Nous avons passé une année entière à travailler ensemble avant de concrétiser. Pour bien nous comprendre à l'avance. Vontobel nous offre une présence globale, une marque forte, une force de ventes internationale et le poids d’une société cotée. Ils nous ont aussi permis un accès au marché américain grâce à leur présence à New York. Dans l’autre sens, nous avons apporté à Vontobel une plus grande présence en Grande-Bretagne, une force de frappe sur les produits de taux et l’énergie d’une jeune société en pleine expansion.

Le plus important est la philosophie du risque
et l'indépendance du risk management.
Vous avez récemment remporté le prix du Fund Manager of the Year Award for Corporate Bonds et vous avez également été nommé Specialist Group of the Year. D'où vient votre succès?

TwentyFour ne peut prétendre à être le plus grand des gestionnaires, ni peut-être le plus rentable. Gagner un prix, être distingué pour notre excellence est la meilleure reconnaissance que nous puissions obtenir. Nous gagnons des prix dans notre catégorie depuis des années maintenant.

Au cours de l'été, American Beacon a abandonné Pimco, Brandywine et Payden & Rygel en faveur de TwentyFour Asset Management. Pourquoi?

Il n’y pas vraiment matière à en dire grand ’chose. Le fonds sous-performait et TwentyFour et American Beacon travaillaient déjà bien ensemble. American Beacon cherche à toujours s’associer avec l’excellence méconnue en matière d’investissement. C’est sa profession de foi.  

Quelle est l’importance d'une gestion rigoureuse des risques? Quels facteurs doivent être surveillés de très près?

La gestion des risques est la clef de la survie d'une société de gestion spécialisée comme la nôtre. Comme on a pu l’observer récemment. Pour chaque stratégie, il faut établir un cadre de gestion des risques et s'y tenir. Notre équipe de gestion du risque se compose de 5 personnes, sur un total de 24, et relève directement du comité de gestion. Pour bien gérer le risque, il faut les bonnes personnes, les bons outils, les bons systèmes informatiques et les bons contrôles mais, le plus important, est la philosophie du risque et l'indépendance du risk management. L’un des éléments de cette philosophie est de ne pas encourager les gestionnaires à être trop optimistes et bannir le modèle de rétribution sous forme de commissions établies en fonction de la performance.

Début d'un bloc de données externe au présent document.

(** * MindMeld: session recorder, analytics, leaderboard and token rotation

    A shallow embedding of the server side of the MindMeld application
    (the session route and the analytics helpers of server/routes/sessions.js,
    the User and Session models, the leaderboard aggregation of the users
    router and the refresh-token utilities with their middleware) together
    with the properties stated for them.

    Conventions.  JavaScript numbers that hold counters (xp, level,
    totalSessions, streak) are modelled as [Z]; numbers that hold measured
    values (score, accuracy, duration, averages) are modelled as exact
    rationals [Q], compared with [==]: a [Q] stands for the double it is the
    value of, and sums and means are then taken exactly.  Where an answer
    turns on the rounding (the trend and the improvement figure, which
    compare a computed change with a threshold or divide by a computed mean)
    the arithmetic is that of IEEE 754 doubles, module [Double].  The body of
    a submission comes twice: with its numeric fields as numbers
    ([SessionRecorder.Body]) and as it arrives, where such a field may be a
    string and the body may name a [userId] ([Wire.RawBody]).  Documents of
    the store are records, collections are lists or finite maps. *)

From Stdlib Require Import ZArith QArith Qround Qabs Lia Lqa SpecFloat.
From stdpp Require Import base list strings gmap pretty sorting.

Open Scope Z_scope.

(** ** JavaScript arithmetic helpers *)

Module JS.

(** [Math.floor] on a finite number. *)
Definition floor (x : Q) : Z := Qfloor x.

(** [Math.round]: nearest integer, halves rounded towards +infinity. *)
Definition round (x : Q) : Z := Qfloor (x + (1 # 2))%Q.

(** [Math.min] / [Math.max] on finite numbers. *)
Definition min (x y : Q) : Q := if Qle_bool x y then x else y.
Definition max (x y : Q) : Q := if Qle_bool x y then y else x.

(** [arr.includes(x)] on an array of integers. *)
Definition includes (arr : list Z) (x : Z) : bool :=
  bool_decide (x ∈ arr).

(** Strict equality [x === q] of two finite numbers. *)
Definition strict_eq (x y : Q) : bool := Qeq_bool x y.

(** Sum of a list of finite numbers, as [reduce((sum, s) => sum + s, 0)]. *)
Definition sum (l : list Q) : Q := foldl Qplus 0%Q l.

End JS.

(** ** The User document (the User schema, in server/models/RefreshToken.js) *)

Record Badge := mkBadge {
  badge_id : string;
  badge_name : string;
  badge_description : string
}.

Record Stats := mkStats {
  totalSessions : Z;
  totalPlayTime : Q;
  averageScore : Q;
  bestStreak : Z;
  gamesPlayed : gmap string Z
}.

Record User := mkUser {
  firstName : string;
  lastName : string;
  level : Z;
  xp : Z;
  streak : Z;
  lastActiveDate : Z;
  badges : list Badge;
  stats : Stats
}.

(** Schema defaults of a freshly registered user. *)
Definition defaultStats : Stats :=
  {| totalSessions := 0; totalPlayTime := 0%Q; averageScore := 0%Q;
     bestStreak := 0; gamesPlayed := ∅ |}.

Definition newUser (first last : string) (created : Z) : User :=
  {| firstName := first; lastName := last; level := 1; xp := 0; streak := 0;
     lastActiveDate := created; badges := []; stats := defaultStats |}.

Definition set_level (l : Z) (u : User) : User :=
  {| firstName := firstName u; lastName := lastName u; level := l; xp := xp u;
     streak := streak u; lastActiveDate := lastActiveDate u;
     badges := badges u; stats := stats u |}.

Definition set_xp (x : Z) (u : User) : User :=
  {| firstName := firstName u; lastName := lastName u; level := level u; xp := x;
     streak := streak u; lastActiveDate := lastActiveDate u;
     badges := badges u; stats := stats u |}.

Definition set_badges (b : list Badge) (u : User) : User :=
  {| firstName := firstName u; lastName := lastName u; level := level u;
     xp := xp u; streak := streak u; lastActiveDate := lastActiveDate u;
     badges := b; stats := stats u |}.

Definition set_stats (s : Stats) (u : User) : User :=
  {| firstName := firstName u; lastName := lastName u; level := level u;
     xp := xp u; streak := streak u; lastActiveDate := lastActiveDate u;
     badges := badges u; stats := s |}.

Definition set_streak (n : Z) (u : User) : User :=
  {| firstName := firstName u; lastName := lastName u; level := level u;
     xp := xp u; streak := n; lastActiveDate := lastActiveDate u;
     badges := badges u; stats := stats u |}.

Definition set_lastActiveDate (d : Z) (u : User) : User :=
  {| firstName := firstName u; lastName := lastName u; level := level u;
     xp := xp u; streak := streak u; lastActiveDate := d;
     badges := badges u; stats := stats u |}.

(** [userSchema.methods.updateStreak], with [today] for [new Date()], as far
    as the stored document goes.  The method also assigns [this.bestStreak],
    which is not a path of the schema ([stats.bestStreak] is), so that
    assignment never reaches the document. *)
Definition updateStreak (today : Z) (u : User) : User :=
  let daysDiff := (today - lastActiveDate u) / (1000 * 60 * 60 * 24) in
  let u1 :=
    if bool_decide (daysDiff = 1) then set_streak (streak u + 1) u
    else if bool_decide (daysDiff > 1) then set_streak 1 u
    else u in
  set_lastActiveDate today u1.

(** Result of [addXP]: [{ leveledUp: true, newLevel }] or [{ leveledUp: false }]. *)
Record LevelResult := mkLevelResult {
  leveledUp : bool;
  newLevel : option Z
}.

(** [userSchema.methods.addXP]. *)
Definition addXP (points : Z) (u : User) : LevelResult * User :=
  let u1 := set_xp (xp u + points) u in
  let newLevel := xp u1 / 1000 + 1 in
  if bool_decide (newLevel > level u1) then
    ({| leveledUp := true; newLevel := Some newLevel |}, set_level newLevel u1)
  else
    ({| leveledUp := false; newLevel := None |}, u1).

(** [userSchema.methods.awardBadge]: [find] an existing badge with the same
    id; push and answer [true] only when there is none. *)
Definition awardBadge (badgeData : Badge) (u : User) : bool * User :=
  match List.find (λ b, String.eqb (badge_id b) (badge_id badgeData)) (badges u) with
  | None => (true, set_badges (badges u ++ [badgeData]) u)
  | Some _ => (false, u)
  end.

(** What a method that only awards XP or badges leaves alone. *)
Definition untouched (u u' : User) : Prop :=
  stats u' = stats u ∧ streak u' = streak u
  ∧ lastActiveDate u' = lastActiveDate u
  ∧ firstName u' = firstName u ∧ lastName u' = lastName u.

(** Number of badges of [u] that carry the id [id]. *)
Definition badgeCount (id : string) (u : User) : nat :=
  length (filter (λ i, i = id) (badge_id <$> badges u)).

(** ** The Session document (server/models/Session.js) *)

Record Percentiles := mkPercentiles {
  pct_overall : Z;
  pct_ageGroup : Z;
  pct_profession : Z
}.

Record MLPredictions := mkMLPredictions {
  nextSessionScore : Q;
  improvementProbability : Q;
  recommendedDifficulty : string
}.

Record Session := mkSession {
  s_userId : Z;
  s_gameType : string;
  s_domain : string;
  s_difficulty : string;
  s_duration : Q;
  s_score : Q;
  s_accuracy : Q;
  s_reactionTime : option Q;
  s_percentileScores : option Percentiles;
  s_mlPredictions : option MLPredictions;
  s_createdAt : Z
}.

Definition gameTypes : list string :=
  ["n-back"; "dual-task"; "flanker"; "attention-network"; "simple-reaction";
   "choice-reaction"; "ravens-matrices"; "tower-hanoi"].

Definition domains : list string :=
  ["working_memory"; "attention"; "processing_speed"; "problem_solving"].

Definition difficulties : list string := ["easy"; "medium"; "hard"].

Definition in_range (lo hi x : Q) : bool := Qle_bool lo x && Qle_bool x hi.
(** X18: whatever has happened on the page, the cache is not stale: an
    element it holds under an id is the one [document.getElementById]
    finds under that id, and under an id that is no property of
    [Object.prototype] a lookup through the cache returns what a lookup
    that goes past it returns.  Under the twelve names that are, nothing
    is ever stored and the two lookups differ: through the cache the
    inherited property is returned, past it [null]. *)
Theorem cache_never_stale d v p now evs id :
  let w := run evs (initialWorld d v p now) in
  (forall e, elementCache (pm w) !! id = Some e ->
     fst (getElementById id w) = Normal (Some e)) /\
  (objectPrototypeHas id = false ->
     fst (getElement id true w) = fst (getElement id false w)) /\
  (objectPrototypeHas id = true ->
     elementCache (pm w) !! id = None /\
     fst (getElement id true w) = Normal (Some (VInherited id)) /\
     fst (getElement id false w) = Normal None).
Proof.
  intros w.
  assert (HL : CacheLive w) by apply reachable_CacheLive.
  assert (HC : CacheOK w) by apply reachable_CacheOK.
  assert (Hhit : forall e, elementCache (pm w) !! id = Some e ->
            fst (getElementById id w) = Normal (Some e)).
  { intros e He. unfold getElementById, bind, get, ret. cbn [fst snd].
    rewrite (HC id e He), (HL id e He). reflexivity. }
  split; [exact Hhit |]. split.
  - intros Hi. destruct (elementCache (pm w) !! id) as [e|] eqn:He.
    + specialize (Hhit e eq_refl). unfold getElementById, bind, get, ret in Hhit.
      cbn [fst snd] in Hhit. unfold getElement. exec. rewrite He. scbn.
      destruct (elemOfId id) as [e'|]; [| discriminate].
      destruct (present (dom w) e'); [| discriminate].
      injection Hhit as ->. reflexivity.
    + unfold getElement. exec. rewrite He, Hi. scbn.
      destruct (elemOfId id) as [e'|]; [| reflexivity].
      destruct (present (dom w) e'); reflexivity.
  - intros Hi. pose proof (elemOfId_inherited id Hi) as Hid.
    assert (He : elementCache (pm w) !! id = None).
    { destruct (elementCache (pm w) !! id) as [e|] eqn:He; [| reflexivity].
      rewrite (HC id e He) in Hid. discriminate. }
    split; [exact He |]. unfold getElement. exec. rewrite He, Hi, Hid. scbn.
    split; reflexivity.
Qed.

(* ===================================================================== *)
(** * Further properties: the error handlers that are never reached        *)
(* ===================================================================== *)

#[global] Instance QuietKept_preorder : PreOrder QuietKept.
Proof. apply (preserves_preorder Quiet). Qed.

Lemma forallb_filter_keep {A} (p : A -> bool) (P : A -> Prop)
    `{!forall x, Decision (P x)} (l : list A) :
  forallb p l = true -> forallb p (filter P l) = true.
Proof.
  intros Hall. apply forallb_forall. intros x Hx.
  apply list_elem_of_In, list_elem_of_filter in Hx as [_ Hx].
  rewrite forallb_forall in Hall. apply Hall, list_elem_of_In, Hx.
Qed.

Ltac leaf_quiet :=
  let Hc := fresh "Hc" in
  let Ht := fresh "Ht" in
  unfold QuietKept, Quiet; proj; intros [Hc Ht]; split;
  first [ assumption
        | rewrite forallb_app; cbn [forallb expectedEntry isErrorRevert tm_cb negb
                                    andb String.eqb Ascii.eqb Bool.eqb];
          first [rewrite Hc | rewrite Ht]; reflexivity
        | apply forallb_filter_keep; assumption ].
Ltac quiet_go := unfold_prims; unfold fresh; repeat rel_step leaf_quiet.

Lemma steps_try_nothrow {A} (R : World -> World -> Prop) (m : M A) (h : Exn -> M A) :
  nothrow m -> steps R m -> steps R (try_catch m h).
Proof.
  intros Hn Hm w. unfold try_catch. specialize (Hm w). destruct (Hn w) as [a Ha].
  destruct (m w) as [[a'|e] w']; cbn in *; [exact Hm | discriminate].
Qed.

Lemma initSetup_nothrow : nothrow initSetup.
Proof.
  intros w. destruct (initSetup_spec w) as (w' & E & _). rewrite E. exists tt. reflexivity.
Qed.

Lemma typeWriterLoop_nothrow e l : nothrow (typeWriterLoop (Some e) l).
Proof. unfold typeWriterLoop. nothrow_go. Qed.

Lemma getElement_quiet id cache : steps QuietKept (getElement id cache).
Proof. unfold getElement; quiet_go. Qed.
#[global] Hint Resolve getElement_quiet : js_steps.

Lemma makeParticles_quiet n : steps QuietKept (makeParticles n).
Proof. induction n; cbn [makeParticles]; unfold makeParticle; quiet_go. Qed.
#[global] Hint Resolve makeParticles_quiet : js_steps.

Lemma createParticles_quiet : steps QuietKept createParticles.
Proof. unfold createParticles; quiet_go. Qed.
#[global] Hint Resolve createParticles_quiet : js_steps.

Lemma initAOS_quiet : steps QuietKept initAOS.
Proof. unfold initAOS; quiet_go. Qed.
#[global] Hint Resolve initAOS_quiet : js_steps.

Lemma initPerformanceMonitoring_quiet : steps QuietKept initPerformanceMonitoring.
Proof. unfold initPerformanceMonitoring; quiet_go. Qed.
#[global] Hint Resolve initPerformanceMonitoring_quiet : js_steps.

Le risque est sévère mais je ne pense pas que nous
nous retrouverons dans une situation aussi dramatique qu’en 2011.
Pour en venir au contexte de marché actuel, quel impact aura la hausse des taux aux Etats-Unis?

J’estime que la Fed est déterminée à amener la politique des taux à la neutralité, c’est-à-dire à des taux aux environs de 3%. Toutefois, la Banque centrale ne décide que des taux directeurs. Ce qu’il faut vraiment surveiller est la politique de crédit des banques commerciales aux Etats-Unis. Si elles la resserrent, si les volumes diminuent, si elles s’orientent davantage vers la qualité du crédit, elles peuvent initier la fin du cycle. Cela peut venir de n’importe quel aspect du crédit: les prêts automobiles, les prêts hypothécaires, les prêts aux entreprises ou aux consommateurs.

Et quelles perspectives en Europe?

Les taux d’intérêt y son plus faibles ce qui est vrai également des taux de défaut. On y observe plus de surclassement des notations que de déclassement. Toutefois, le retard avec lequel l’Europe a mis en œuvre l’assouplissement monétaire a créé des déséquilibres et le resserrement peut y être inquiétant. L’incertitude règne: qu’adviendra-t-il de la relation entre la Grande-Bretagne et l’Europe? Jusqu’où ira le bras de fer entre l’Italie et la Commission européenne? Difficile d’estimer encore si la crise va s’aggraver ou si un compromis sera possible. Le pire des cas? Une crise de l’énorme marché des obligations italiennes si les marchés perdent confiance. Le risque est sévère mais je ne pense pas que nous nous retrouverons dans une situation aussi dramatique qu’en 2011.